The State charged Rhodes with Operating While Intoxicated (OWI) as a Class A misdemeanor[1] with an enhancement to a *1251 Class D felony for OWI with a prior conviction,[2] and Operating a Motor Vehicle While Privileges Are Suspended as a Habitual Traffic Violator (HTV).[3] Rhodes's jury trial was held on August 15, 2001. At trial, Rhodes and Ralston both testified that Ralston had been driving the car. Nevertheless, the jury returned guilty verdicts on both counts. After the jury returned its verdicts, Rhodes entered a guilty plea to the Class D felony OWI enhancement. On September 11, 2001, the trial court sentenced Rhodes to executed sentences of two years on both counts with the sentences to run concurrently. This appeal ensued.
Discussion and Decision
Rhodes argues that he was deprived of his right to a fair trial because of the extensive introduction of improper character evidence including the introduction of Rhodes's entire driving record and testimony concerning a separate incident in which Rhodes operated a motor vehicle while his driving privileges were suspended. In addition, Rhodes asserts that there was insufficient evidence to support his convictions.

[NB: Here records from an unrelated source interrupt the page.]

(** * HaliSoft subscription API: subscription gate, quota gate, usage recorder,
      PayPal webhook ingestion and the period rollover job.

    A shallow embedding of the TypeScript services over an explicit model of
    the Prisma store.  Each [async] function becomes a computation in a small
    state-and-exception monad over [Store]; every [await prisma.x.y(...)]
    becomes one primitive of that monad.

    Conventions.
    - Primary keys.  Prisma generates uuid keys and the modelled code never
      deletes a row, so a row's position in its table plays the role of its
      [id]; foreign keys are positions as well.
    - Time.  A [Date] is a number of milliseconds.  Every [new Date()] read
      during one request or one job run is the instant [now] handed to it.
    - [logger] calls have no effect on the store and are left out, except
      where reading their arguments can fail ([event.resource.id]).
    - [emailService] is an outbound collaborator: a mail that reaches
      [sendEmail] is recorded in the store's [outbox].
    - Row order.  A [findFirst] without [orderBy] is modelled as the first
      matching row in table order.  The database promises no order, so a
      statement about the row found is made on the result of the lookup, or
      for a table in which one row matches.
    - Columns.  [value Int] is a 32-bit integer; a [paypalSubscriptionId]
      holds a PayPal id or [null], never the empty string. *)

From Stdlib Require Import ZArith QArith Lia Bool.
From stdpp Require Import base option list strings.

Local Open Scope string_scope.
Local Open Scope Z_scope.
Local Open Scope list_scope.

(** ** Data model (prisma/schema.prisma, migration.sql) *)

Definition Date := Z.

(** [CREATE TYPE "SubscriptionStatus" AS ENUM (...)] *)
Inductive SubscriptionStatus :=
| PENDING | ACTIVE | CANCELLED | SUSPENDED | EXPIRED.

Definition status_eqb (a b : SubscriptionStatus) : bool :=
  match a, b with
  | PENDING, PENDING | ACTIVE, ACTIVE | CANCELLED, CANCELLED
  | SUSPENDED, SUSPENDED | EXPIRED, EXPIRED => true
  | _, _ => false
  end.

Record User := mkUser {
  user_email : string;
}.

Record SubscriptionPlan := mkPlan {
  plan_name : string;
  plan_basePrice : option Z;          (* Decimal(10,2), in cents *)
  plan_billingPeriod : string;        (* 'monthly' | 'yearly' *)
}.

Record AIComponent := mkComponent {
  comp_slug : string;                 (* @unique *)
  comp_name : string;
  comp_isActive : bool;
}.

Record PlanFeature := mkFeature {
  pf_planId : nat;
  pf_aiComponentId : nat;
  pf_enabled : bool;
  pf_limitValue : option Z;           (* Int?, null = unlimited *)
  pf_limitType : string;
}.

Record Subscription := mkSubscription {
  sub_userId : nat;
  sub_planId : nat;
  sub_paypalSubscriptionId : option string;   (* @unique *)
  sub_status : SubscriptionStatus;
  sub_currentPeriodStart : option Date;
  sub_currentPeriodEnd : option Date;
  sub_cancelledAt : option Date;
  sub_cancellationReason : option string;
  sub_cancelAtPeriodEnd : bool;
}.

Record UsageTracking := mkUsage {
  ut_subscriptionId : nat;
  ut_aiComponentId : nat;
  ut_metricType : string;
  ut_value : Z;
  ut_periodStart : Date;
  ut_periodEnd : Date;
}.

(** [paypal_events], with [CREATE UNIQUE INDEX "paypal_events_event_id_key"]. *)
Record PayPalEvent := mkEvent {
  ev_eventType : string;
  ev_eventId : string;
  ev_processed : bool;
  ev_processedAt : option Date;
  ev_errorMessage : option string;
}.

(** What [emailService] was asked to send, one constructor per public method. *)
Inductive Email :=
| WelcomeEmail (userId : nat) (planName : string)
| QuotaWarningEmail (userId : nat) (componentName : string)
    (used limit percentage : Z)
| QuotaExceededEmail (userId : nat) (componentName : string) (used limit : Z)
| MonthlyUsageReport (userId : nat)
    (usageData : list (string * (Z * option Z)))
| PaymentReceipt (userId : nat) (amount : string) (planName : string)
| PaymentFailedEmail (userId : nat)
| CancellationEmail (userId : nat) (planName : string) (immediate : bool).

Record Store := mkStore {
  users : list User;
  subscriptionPlans : list SubscriptionPlan;
  aIComponents : list AIComponent;
  planFeatures : list PlanFeature;
  subscriptions : list Subscription;
  usageTracking : list UsageTracking;
  payPalEvents : list PayPalEvent;
  outbox : list Email;
}.

Definition set_subscriptions (f : list Subscription → list Subscription)
    (st : Store) : Store :=
  mkStore (users st) (subscriptionPlans st) (aIComponents st) (planFeatures st)
    (f (subscriptions st)) (usageTracking st) (payPalEvents st) (outbox st).

Definition set_usageTracking (f : list UsageTracking → list UsageTracking)
    (st : Store) : Store :=
  mkStore (users st) (subscriptionPlans st) (aIComponents st) (planFeatures st)
    (subscriptions st) (f (usageTracking st)) (payPalEvents st) (outbox st).

Definition set_payPalEvents (f : list PayPalEvent → list PayPalEvent)
    (st : Store) : Store :=
  mkStore (users st) (subscriptionPlans st) (aIComponents st) (planFeatures st)
    (subscriptions st) (usageTracking st) (f (payPalEvents st)) (outbox st).

Definition set_outbox (f : list Email → list Email) (st : Store) : Store :=
  mkStore (users st) (subscriptionPlans st) (aIComponents st) (planFeatures st)
    (subscriptions st) (usageTracking st) (payPalEvents st) (f (outbox st)).

(** ** The monad of [async] functions: store passing, with exceptions.
    A write that happened before a [throw] stays written, as in the source,
    which uses no transaction. *)

Inductive Outcome (A : Type) :=
| Ok (a : A)
| Thrown (message : string).
Arguments Ok {A} a.
Arguments Thrown {A} message.

Definition M (A : Type) : Type := Store → Outcome A * Store.

Definition ret {A} (a : A) : M A := λ st, (Ok a, st).

Definition bind {A B} (m : M A) (k : A → M B) : M B :=
  λ st, match m st with
        | (Ok a, st') => k a st'
        | (Thrown e, st') => (Thrown e, st')
        end.

Definition throw {A} (message : string) : M A := λ st, (Thrown message, st).

(** [try { body } catch (error) { handler }] *)
Definition tryCatch {A} (body : M A) (handler : string → M A) : M A :=
  λ st, match body st with
        | (Ok a, st') => (Ok a, st')
        | (Thrown e, st') => handler e st'
        end.

Definition gets {A} (f : Store → A) : M A := λ st, (Ok (f st), st).
Definition modify (f : Store → Store) : M unit := λ st, (Ok tt, f st).

Declare Scope async_scope.
Delimit Scope async_scope with async.
Notation "'let*' x ':=' m 'in' k" := (bind m (λ x, k))
  (at level 10, x pattern, m at level 100, k at level 200) : async_scope.
Notation "'await' m 'in' k" := (bind m (λ _, k))
  (at level 10, m at level 100, k at level 200) : async_scope.
Local Open Scope async_scope.

(** [for (const x of xs) { body x }] *)
Fixpoint forEach {A} (xs : list A) (body : A → M unit) : M unit :=
  match xs with
  | [] => ret tt
  | x :: rest => await body x in forEach rest body
  end.

(** ** Table primitives *)

(** First row satisfying [p], with its position: [findFirst] without
    [orderBy]. *)
Fixpoint find_from {A} (p : A → bool) (i : nat) (rows : list A)
    : option (nat * A) :=
  match rows with
  | [] => None
  | r :: rest => if p r then Some (i, r) else find_from p (S i) rest
  end.

Definition find_first {A} (p : A → bool) (rows : list A) : option (nat * A) :=
  find_from p 0 rows.

(** All rows satisfying [p], with their positions: [findMany]. *)
Fixpoint filter_from {A} (p : A → bool) (i : nat) (rows : list A)
    : list (nat * A) :=
  match rows with
  | [] => []
  | r :: rest =>
      if p r then (i, r) :: filter_from p (S i) rest
      else filter_from p (S i) rest
  end.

I. Admissibility of Character Evidence
Rhodes argues that he was deprived of his right to a fair trial because improper character evidence was admitted, which allowed the jury in his case to learn of other misconduct beside that for which he was on trial. The admissibility of evidence is within the sound discretion of the trial court, and the decision whether to admit evidence will not be reversed absent a showing of manifest abuse of the trial court's discretion resulting in the denial of a fair trial. Dumes v. State, 718 N.E.2d 1171, 1174 (Ind.Ct.App.1999), supplemented on reh'g by 723 N.E.2d 460 (Ind.Ct.App. 2000). In determining admissibility of evidence, the reviewing court will only consider the evidence in favor of the trial court's ruling and unrefuted evidence in the defendant's favor. Id.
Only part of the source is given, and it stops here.